Y no digamos una vez que perdió un paquete nuevecito con tres enormes gomas de borrar. Todos lo buscamos y no dábamos con él y cuando fuimos a comer, serví aquel rico guiso de patatas con chocos y aparecieron las tres gomas bien guisaditas.
Luego, en casa, cuando la mandaba a la cocina a buscar el queso, nunca lo encontraba y eso que siempre estaba bajo la gran quesera, justo al lado del tostador de pan, en el baño no encontraba la llave del grifo de agua caliente, en su dormitorio, cuando se acostaba, perdía enseguida un calcetín.

Y bueno, claro, no sólo perdía cosas, sino que se perdía ella misma.
Cuando íbamos a la calle, nunca la podía soltar de mi mano porque ya se había perdido varias veces.

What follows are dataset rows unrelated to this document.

(** The object [withSpring(toValue, config)] builds. *)
Record SpringConfig : Type := {
  velocity : option Q;
  stiffness : Q;
  damping : Q;
  mass : Q;
  overshootClamping : bool;
  restDisplacementThreshold : Q;
  restSpeedThreshold : Q
}.

Record Animation : Type := { toValue : Q; config : SpringConfig }.

Definition withSpring (toValue : Q) (config : SpringConfig) : Animation :=
  {| toValue := toValue; config := config |}.

(** A shared value that can be animated: its current [value], and the
    animation that was assigned to it and has not come to rest.  Assigning a
    number drops the animation; assigning an animation keeps the current value
    and replaces whatever animation was running. *)
Record SharedValue : Type := { value : Q; animation : option Animation }.

Definition assign (v : Q) : SharedValue := {| value := v; animation := None |}.
Definition animate (sv : SharedValue) (a : Animation) : SharedValue :=
  {| value := value sv; animation := Some a |}.

(** [InteractionManager]: the handles that are held, and the next fresh one. *)
Record InteractionManagerState : Type := {
  handles : list nat;
  nextHandle : nat
}.

Record World : Type := {
  touchX : Q;
  translationX : SharedValue;
  gestureState : GestureState;
  ctx_startX : Q;
  interactionHandleRef : option nat;
  InteractionManager : InteractionManagerState;
  StatusBar_hidden : bool;
  Keyboard_visible : bool;
  setOpen_calls : list bool;
  mounted : bool
}.

Definition set_touchX (v : Q) (w : World) : World :=
  {| touchX := v; translationX := translationX w; gestureState := gestureState w;
     ctx_startX := ctx_startX w; interactionHandleRef := interactionHandleRef w;
     InteractionManager := InteractionManager w;
     StatusBar_hidden := StatusBar_hidden w; Keyboard_visible := Keyboard_visible w;
     setOpen_calls := setOpen_calls w; mounted := mounted w |}.

Definition set_translationX (sv : SharedValue) (w : World) : World :=
  {| touchX := touchX w; translationX := sv; gestureState := gestureState w;
     ctx_startX := ctx_startX w; interactionHandleRef := interactionHandleRef w;
     InteractionManager := InteractionManager w;
     StatusBar_hidden := StatusBar_hidden w; Keyboard_visible := Keyboard_visible w;
     setOpen_calls := setOpen_calls w; mounted := mounted w |}.

Definition set_gestureState (g : GestureState) (w : World) : World :=
  {| touchX := touchX w; translationX := translationX w; gestureState := g;
     ctx_startX := ctx_startX w; interactionHandleRef := interactionHandleRef w;
     InteractionManager := InteractionManager w;
     StatusBar_hidden := StatusBar_hidden w; Keyboard_visible := Keyboard_visible w;
     setOpen_calls := setOpen_calls w; mounted := mounted w |}.

Definition set_ctx_startX (v : Q) (w : World) : World :=
  {| touchX := touchX w; translationX := translationX w; gestureState := gestureState w;
     ctx_startX := v; interactionHandleRef := interactionHandleRef w;
     InteractionManager := InteractionManager w;
     StatusBar_hidden := StatusBar_hidden w; Keyboard_visible := Keyboard_visible w;
     setOpen_calls := setOpen_calls w; mounted := mounted w |}.

Definition set_interaction (r : option nat) (m : InteractionManagerState) (w : World) : World :=
  {| touchX := touchX w; translationX := translationX w; gestureState := gestureState w;
     ctx_startX := ctx_startX w; interactionHandleRef := r;
     InteractionManager := m;
     StatusBar_hidden := StatusBar_hidden w; Keyboard_visible := Keyboard_visible w;
     setOpen_calls := setOpen_calls w; mounted := mounted w |}.
(** * article-tracker: the ingestion pipeline

    A shallow embedding of [archiver/database.py] (the article store) and
    [archiver/feeds.py] (retry policy, Open Graph enrichment, paywall bypass
    chain, HTML sanitizer, redirect resolution and the per-source pass),
    followed by the properties of the pipeline proved on it.

    Conventions.
    - Python [str] is [string]; [len] is [String.length]; truthiness of a
      string is non-emptiness ([truthy]).
    - Everything outside the process (HTTP servers, the headless browser,
      the feed parser, the clock, the image cache) is an oracle of [Env].
      Every oracle is given the log of the events so far, so an answer may
      depend on the whole history of the run.
    - Effectful functions live in the state monad [M] over [World]: the
      store and the event log. *)

From Stdlib Require Import ZArith String Ascii List Bool Lia.
From stdpp Require Import base gmap strings list.

Set Warnings "-register-all,-clear-no-such-hyp".

Open Scope Z_scope.
Open Scope string_scope.
Open Scope list_scope.

(** ** Python string helpers *)

(** [bool(s)] for a string. *)
Definition truthy (s : string) : bool :=
  match s with EmptyString => false | String _ _ => true end.

(** [bool(o)] for a value that is a string or [None]. *)
Definition truthy_opt (o : option string) : bool :=
  match o with None => false | Some s => truthy s end.

(** [needle in hay]. *)
Fixpoint contains (needle hay : string) : bool :=
  if String.prefix needle hay then true
  else match hay with
       | EmptyString => false
       | String _ rest => contains needle rest
       end.

(** [s.startswith(p)]. *)
Definition startswith (p s : string) : bool := String.prefix p s.

(** [s[:n]]. *)
Definition take_str (n : nat) (s : string) : string := String.substring 0 n s.

(** [c * n] for a one-character string. *)
Fixpoint repeat_char (c : ascii) (n : nat) : string :=
  match n with O => EmptyString | S k => String c (repeat_char c k) end.

(** ** The store: [archiver/database.py] *)

Module Database.

(** One row of [articles]. The three JSON columns hold the list that
    [json.dumps] writes. *)
Record Article := {
  id : Z;
  url : string;
  source_slug : string;
  source_name : string;
  category : string;
  headline : string;
  byline : string;
  description : string;
  article_text : string;
  publish_date : option string;
  discovered_at : string;
  preview_image_url : string;
  preview_image_local : string;
  image_urls : list string;
  local_image_paths : list string;
  tags : list string;
  article_section : string
}.

(** One row of the full-text shadow table [articles_fts]. *)
Record FtsRow := {
  rowid : Z;
  fts_headline : string;
  fts_byline : string;
  fts_description : string;
  fts_article_text : string;
  fts_tags : list string
}.

(** The connection's state: both tables and the AUTOINCREMENT counter that
    SQLite keeps in [sqlite_sequence]. *)
Record Store := {
  articles : list Article;
  articles_fts : list FtsRow;
  sequence : Z
}.

Definition empty : Store :=
  {| articles := []; articles_fts := []; sequence := 0 |}.

(** The keyword arguments [process_source] (and [backfill.py]) pass to
    [add_article]. *)
Record ArticleArgs := {
  a_url : string;
  a_source_slug : string;
  a_source_name : string;
  a_category : string;
  a_headline : string;
  a_byline : string;
  a_description : string;
  a_article_text : string;
  a_publish_date : option string;
  a_preview_image_url : string;
  a_preview_image_local : string;
  a_tags : list string
}.

(** [SELECT 1 FROM articles WHERE url = ?] ... [is not None]. *)
Definition url_exists (db : Store) (u : string) : bool :=
  existsb (fun r => String.eqb (url r) u) (articles db).

(** [SELECT * FROM articles WHERE url = ?], first row. *)
Definition get_article_by_url (db : Store) (u : string) : option Article :=
  List.find (fun r => String.eqb (url r) u) (articles db).
(** * Scrapling control panel: the scrape operation and its HTTP handlers

    A shallow embedding of [scrapling_server.py]: the scrape operation
    [run_scrape], the in-memory history [SCRAPE_HISTORY] and the request
    handlers [do_GET] and [do_POST] of [ScraplingHandler].

    Python values are embedded as the JSON-shaped type [pyval]; a [str] is a
    [string] with one [ascii] per character; a [dict] is an association list
    in insertion order.  A Python exception (an instance of a class derived
    from [Exception]) is an [exn]; code that may raise returns an [outcome].
    The scraping library, the clock and the parsers of the standard library
    are the fields of a record [Externals], indexed by a logical time so that
    two calls need not answer alike. *)

From Stdlib Require Import List String Ascii ZArith QArith Lia Bool Arith.
From Stdlib Require Import DecimalString.
Import ListNotations.
Local Open Scope string_scope.
Local Open Scope list_scope.
Local Open Scope Z_scope.

Set Implicit Arguments.
Set Warnings "-register-all,-abstract-large-number".

(** ** Python values *)

Inductive pyfloat : Type :=
| FFinite (q : Q)
| FInf (negative : bool)
| FNan.

Inductive pyval : Type :=
| PNone
| PBool (b : bool)
| PInt (z : Z)
| PFloat (f : pyfloat)
| PStr (s : string)
| PList (l : list pyval)
| PDict (d : list (string * pyval)).

Definition dict : Type := list (string * pyval).

(** [bool(v)]: the truth value tested by [if v:] and [not v]. *)
Definition py_truthy (v : pyval) : bool :=
  match v with
  | PNone => false
  | PBool b => b
  | PInt z => negb (z =? 0)
  | PFloat (FFinite q) => negb (Qnum q =? 0)
  | PFloat _ => true
  | PStr s => negb (String.eqb s "")
  | PList l => match l with [] => false | _ => true end
  | PDict d => match d with [] => false | _ => true end
  end.

(** [v == "lit"] for a string literal: only a [str] equal to it. *)
Definition py_eq_str (v : pyval) (lit : string) : bool :=
  match v with
  | PStr s => String.eqb s lit
  | _ => false
  end.

(** ** Dictionaries, in insertion order *)

Fixpoint dict_get (k : string) (d : dict) : option pyval :=
  match d with
  | [] => None
  | (k', v) :: d' => if String.eqb k' k then Some v else dict_get k d'
  end.

(** [d[k] = v]: replaces the value of an existing key in place, appends a
    new key at the end. *)
Fixpoint dict_set (d : dict) (k : string) (v : pyval) : dict :=
  match d with
  | [] => [(k, v)]
  | (k', v') :: d' =>
      if String.eqb k' k then (k', v) :: d' else (k', v') :: dict_set d' k v
  end.

(** [d.get(k, default)] *)
Definition dict_get_default (d : dict) (k : string) (default : pyval) : pyval :=
  match dict_get k d with
  | Some v => v
  | None => default
  end.

(** ** Strings *)

(** [s[:n]] on a [str]. *)
Fixpoint str_take (n : nat) (s : string) : string :=
  match n, s with
  | O, _ => EmptyString
  | S _, EmptyString => EmptyString
  | S n', String c s' => String c (str_take n' s')
  end.

(** [str.isspace] on one character with code point below 256. *)
Definition py_isspace (c : ascii) : bool :=
  let n := nat_of_ascii c in
  ((9 <=? n) && (n <=? 13) || (28 <=? n) && (n <=? 32)
   || (n =? 133) || (n =? 160))%nat.

Fixpoint lstrip (cs : list ascii) : list ascii :=
  match cs with
  | [] => []
  | c :: cs' => if py_isspace c then lstrip cs' else cs
  end.

(** [s.strip()] *)
Definition str_strip (s : string) : string :=
  string_of_list_ascii
    (rev (lstrip (rev (lstrip (list_ascii_of_string s))))).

En una ocasión que fuimos al supermercado con su padre, su tío Luis, su tía María y la abuela Rosario, ella como siempre de mi mano, ocurrió que al disponerme a pagar, pasé su mano a la de su padre, pero me tuvo que dejar algún dinero, por lo que le pasó su mano a su abuela, que a su vez se la pasó a su tío Luis porque le dio frío y se quería poner la chaqueta y éste al intentar ayudar a la abuela, le pasó la mano de mi ratoncita a su tía María que en ese instante estornudó de tal forma que soltó a la nena. Bueno, pues se perdió.
Buscamos por todo el supermercado, salimos a la calle y la buscamos calle arriba y abajo y nada. Perdida del todo. Qué angustia. Volvimos al comercio y vimos un señor que salía del gran ascensor de los aparcamientos con ella de la mano, buscando a los papás de aquella nena que sola paseaba por el subterráneo.
Y es que no habíamos mirado en los aparcamientos subterráneos, quién iba a pensar que se había colado en uno de aquellos grandes ascensores y estaba allí abajo.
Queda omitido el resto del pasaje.